See course description in Danish
Learning Objectives
- Explain the theory of hydrostatic equilibrium, including pressure, buoyancy, stability of a floating object, hydrostatic shapes and surface tension.
- Explain the concepts of strain and stress in elastic materials and explain the derivation of and apply the Cauchy equation and Hooke’s law.
- Explain the derivation of and apply the Euler, the Bernouilli, the Navier-Stokes, and the continuity equation for incompressible fluid flows.
- Describe flows at low Reynolds number.
- Derive the wave equation and the dispersion relation for linear surface waves and sound waves in fluid- and elastodynamic systems
- Apply linear stability theory and explain the Rayleigh-Plateau instability.
- Explain and apply Prandtl’s boundary layer equations.
- Apply dimensional analysis to make estimates in continuum physics.
- Solve analytic problems from selected models in continuum physics.

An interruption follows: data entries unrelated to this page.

(** [filepath.Clean]: the shortest path that names the same file by
    lexical processing alone. The empty path becomes [.]. *)
Definition filepath_Clean (path : string) : string :=
  match path with
  | EmptyString => "."
  | String c _ =>
      let rooted := is_separator c in
      let kept := rev (fold_left (clean_step rooted) (path_elements path) []) in
      match rooted, kept with
      | true, _ => "/" +:+ join_elements kept
      | false, [] => "."
      | false, _ => join_elements kept
      end
  end.

(** [filepath.Join] of two elements: empty elements are dropped, the
    others are joined by a slash and the result is cleaned. *)
Definition filepath_Join (dir name : string) : string :=
  match dir, name with
  | EmptyString, EmptyString => EmptyString
  | EmptyString, _ => filepath_Clean name
  | _, _ => filepath_Clean (dir +:+ "/" +:+ name)
  end.

(** ** The ordering key of a chunk *)

(** The digits that start [s]. *)
Fixpoint leading_digits (s : string) : string :=
  match s with
  | String c r => if is_digit c then String c (leading_digits r) else EmptyString
  | EmptyString => EmptyString
  end.

(** [regexp.MustCompile(`\d+`).FindString]: the leftmost match of one or
    more ASCII digits, as long as possible; the empty string when there
    is none. The pattern is a constant that compiles, so [MustCompile]
    does not panic. *)
Fixpoint regexp_digits_FindString (s : string) : string :=
  match s with
  | EmptyString => EmptyString
  | String c r =>
      if is_digit c then String c (leading_digits r)
      else regexp_digits_FindString r
  end.

Definition digit_value (c : ascii) : Z := Z.of_nat (nat_of_ascii c) - 48.

(** The number a string of digits denotes, most significant digit first. *)
Fixpoint decimal_value (acc : Z) (s : string) : Z :=
  match s with
  | EmptyString => acc
  | String c r => decimal_value (10 * acc + digit_value c) r
  end.

Definition all_digits (s : string) : bool :=
  forallb is_digit (list_ascii_of_string s).

Definition intSize : Z := 64.
Definition maxInt : Z := 2 ^ (intSize - 1) - 1.
Definition minInt : Z := - 2 ^ (intSize - 1).

Definition atoi_error (s reason : string) : error :=
  "strconv.Atoi: parsing " +:+ dquote +:+ s +:+ dquote +:+ ": " +:+ reason.

(** [strconv.Atoi]: an optional sign, then one or more decimal digits.
    A string of another shape is a syntax error (value 0); a number
    outside the range of [int] is a range error (value: the nearest
    bound). *)
Definition strconv_Atoi (s : string) : Z * option error :=
  let '(neg, body) :=
    match s with
    | String "-"%char r => (true, r)
    | String "+"%char r => (false, r)
    | _ => (false, s)
    end in
  match body with
  | EmptyString => (0, Some (atoi_error s "invalid syntax"))
  | _ =>
      if all_digits body then
        let n := decimal_value 0 body in
        let v := if neg then - n else n in
        if v <? minInt then (minInt, Some (atoi_error s "value out of range"))
        else if maxInt <? v then (maxInt, Some (atoi_error s "value out of range"))
        else (v, None)
      else (0, Some (atoi_error s "invalid syntax"))
  end.

(** [extractNumber]: the number in the file's base name, or -1. *)
Definition extractNumber (fileName : string) : Z :=
  let numStr := regexp_digits_FindString (filepath_Base fileName) in
  match strconv_Atoi numStr with
  | (num, None) => num
  | (_, Some _) => -1
  end.

(** ** The world: files, logger, clock, database *)

(** What a path names. A [Faulty] file delivers [data] and then fails
    with a read error (a bad sector, a vanished network mount); reading
    a [Directory] fails at once. *)
Inductive node :=
  | Regular (data : list byte)
  | Faulty (data : list byte) (e : error)
  | Directory.

(** How an external command ends: it does not start, or it runs, changes
    files, prints [output] (standard output and standard error, merged)
    and exits with [code]. *)
Inductive ProcResult :=
  | NotStarted (e : error)
  | Exited (fs' : gmap string node) (output : list byte) (code : Z).

(** Values of a [map[string]any]. *)
Inductive any :=
  | AnyInt (n : Z)
  | AnyString (s : string)
  | AnyTime (t : nat).

Inductive Level := LevelInfo | LevelError.

#[global] Instance Level_eq_dec : EqDecision Level.
Proof. solve_decision. Defined.

(** Values of log attributes. [json.Marshal] is kept symbolic: [VJson m]
    stands for the serialization of the map [m]. *)
Inductive Value :=
  | VString (s : string)
  | VInt (n : Z)
  | VJson (m : gmap string any).

Record LogRecord := mkLog {
  log_level : Level;
  log_msg : string;
  log_attrs : list (string * Value)
}.

(** The statements the package sends to the database. *)
Inductive Stmt :=
  | SelectProcessed (video_id : Z)
  | InsertProcessed (video_id : Z) (status : string) (processed_at : nat)
  | InsertError (error_details : gmap string any) (created_at : nat).

Record Database := mkDb {
  processed_videos : list (Z * string * nat);
  process_errors_log : list (gmap string any * nat);
  (** every statement received so far, oldest first *)
  db_statements : list Stmt;
  (** the statements the server rejects, with the error it answers *)
  db_fault : Stmt -> option error
}.

Record World := mkWorld {
  w_fs : gmap string node;
  (** free bytes on the device; [None]: no limit *)
  w_space : option nat;
  (** what the system answers to a write when the device is full: the
      system call that failed and its error *)
  w_write_cause : error;
  w_clock : nat;
  w_log : list LogRecord;
  w_db : Database;
  (** what the directory enumeration answers for a pattern *)
  w_glob : string -> list string * option error;
  (** paths that cannot be created, opened for reading, made a
      directory, removed *)
  w_deny_create : string -> option error;
  w_deny_open : string -> option error;
  w_deny_mkdir : string -> option error;
  w_deny_remove : string -> option error;
  (** the behaviour of external commands *)
  w_exec : list string -> gmap string node -> ProcResult
}.

Definition set_fs (fs : gmap string node) (w : World) : World :=
  mkWorld fs (w_space w) (w_write_cause w) (w_clock w) (w_log w) (w_db w)
    (w_glob w)
    (w_deny_create w) (w_deny_open w) (w_deny_mkdir w) (w_deny_remove w)
    (w_exec w).

Definition set_space (sp : option nat) (w : World) : World :=
  mkWorld (w_fs w) sp (w_write_cause w) (w_clock w) (w_log w) (w_db w)
    (w_glob w)
    (w_deny_create w) (w_deny_open w) (w_deny_mkdir w) (w_deny_remove w)
    (w_exec w).

Definition set_clock (t : nat) (w : World) : World :=
  mkWorld (w_fs w) (w_space w) (w_write_cause w) t (w_log w) (w_db w)
    (w_glob w)
    (w_deny_create w) (w_deny_open w) (w_deny_mkdir w) (w_deny_remove w)
    (w_exec w).

Definition set_log (l : list LogRecord) (w : World) : World :=
  mkWorld (w_fs w) (w_space w) (w_write_cause w) (w_clock w) l (w_db w)
    (w_glob w)
    (w_deny_create w) (w_deny_open w) (w_deny_mkdir w) (w_deny_remove w)
    (w_exec w).

Definition set_db (d : Database) (w : World) : World :=
  mkWorld (w_fs w) (w_space w) (w_write_cause w) (w_clock w) (w_log w) d
    (w_glob w)
    (w_deny_create w) (w_deny_open w) (w_deny_mkdir w) (w_deny_remove w)
    (w_exec w).

(** ** Computations *)

(** A call either returns a value and a new world, or panics. *)
Inductive Outcome (A : Type) :=
  | Returned (a : A) (w : World)
  | Panicked (reason : string).
Arguments Returned {A} a w.
Arguments Panicked {A} reason.

Definition M (A : Type) : Type := World -> Outcome A.

#[global] Instance M_ret : MRet M := fun A a w => Returned a w.
#[global] Instance M_bind : MBind M := fun A B f m w =>
  match m w with
  | Returned a w' => f a w'
  | Panicked r => Panicked r
  end.

Definition panic {A} (reason : string) : M A := fun _ => Panicked reason.
(** * Fold generation, walk-forward validation, trading metrics and the
      single-asset backtester of [bayesian-commodities-course/utils]

    A shallow embedding of [utils/backtesting.py] and of the trading
    and interval metrics of [utils/metrics.py].

    - Python [int] is [Z]; [//] is [Z.div] (both round towards minus
      infinity, the remainder takes the sign of the divisor); a zero
      divisor raises [ZeroDivisionError].
    - Python [float] and numpy [float64] are Rocq's primitive binary64
      [float]: every arithmetic operation below is the IEEE 754 one.
    - A function that can raise returns [result A]; what [except Exception]
      catches is decided by [is_Exception].
    - numpy arrays written by index are lists updated with [<[i:=v]>]. *)

From Stdlib Require Import ZArith Floats.
From stdpp Require Import base list strings pretty gmap sorting.

Set Warnings "-inexact-float".
Local Open Scope Z_scope.

(** ** Python exceptions and results *)

Module Py.

Inductive ExcClass : Type :=
  | ValueError | IndexError | KeyError | TypeError | ZeroDivisionError
  | RuntimeError | KeyboardInterrupt | SystemExit.

(** [KeyboardInterrupt] and [SystemExit] derive from [BaseException] only. *)
Definition is_Exception (c : ExcClass) : bool :=
  match c with
  | KeyboardInterrupt | SystemExit => false
  | _ => true
  end.

Record Exc : Type := mkExc { exc_class : ExcClass; exc_msg : string }.

Inductive result (A : Type) : Type :=
  | Ok (a : A)
  | Raise (e : Exc).
Arguments Ok {A} a.
Arguments Raise {A} e.

Definition bind {A B : Type} (r : result A) (k : A -> result B) : result B :=
  match r with
  | Ok a => k a
  | Raise e => Raise e
  end.

Definition is_ok {A : Type} (r : result A) : bool :=
  match r with Ok _ => true | Raise _ => false end.

(** [a // b] *)
Definition floordiv (a b : Z) : result Z :=
  if b =? 0 then Raise (mkExc ZeroDivisionError "integer division or modulo by zero")
  else Ok (a / b).

(** [range(n)] *)
Definition range (n : Z) : list Z := Z.of_nat <$> seq 0 (Z.to_nat n).

(** [range(a, n)] as list positions *)
Definition range_from (a n : nat) : list nat := seq a (n - a).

- Apply vector and tensor analysis with the index notation on models in continuum physics
Course Content
Introduction of velocity field and pressure field. Hydrostatic problems with special focus on surface tension. Strain and stress in elastic media. The equations for linear elasticity. Bending and buckling. Ideal, incompressible fluid motion (the Euler equation). Viscosity, Navier-Stokes equation, and boundary layers. Potential flow theory, surface waves and sound waves in fluid- and elastodynamic materials. Index notation in vector and tensor analysis.
Recommended prerequisites
01001/01002/02002/10033/10034, especially central material from classical physics and mathematics, i.e., knowledge of mechanics, thermodynamics, electromagnetism, vector analysis, and ordinary as well as partial differential equations.
Teaching Method
The weekly block of four hours will consist of a mixture of lectures, work with problems and computer exercises. Central in the course are two larger homework problems, which are graded and count as part of the final grade. The homework problems are new from year to year and each assignment focuses on a selected problem of current research interest.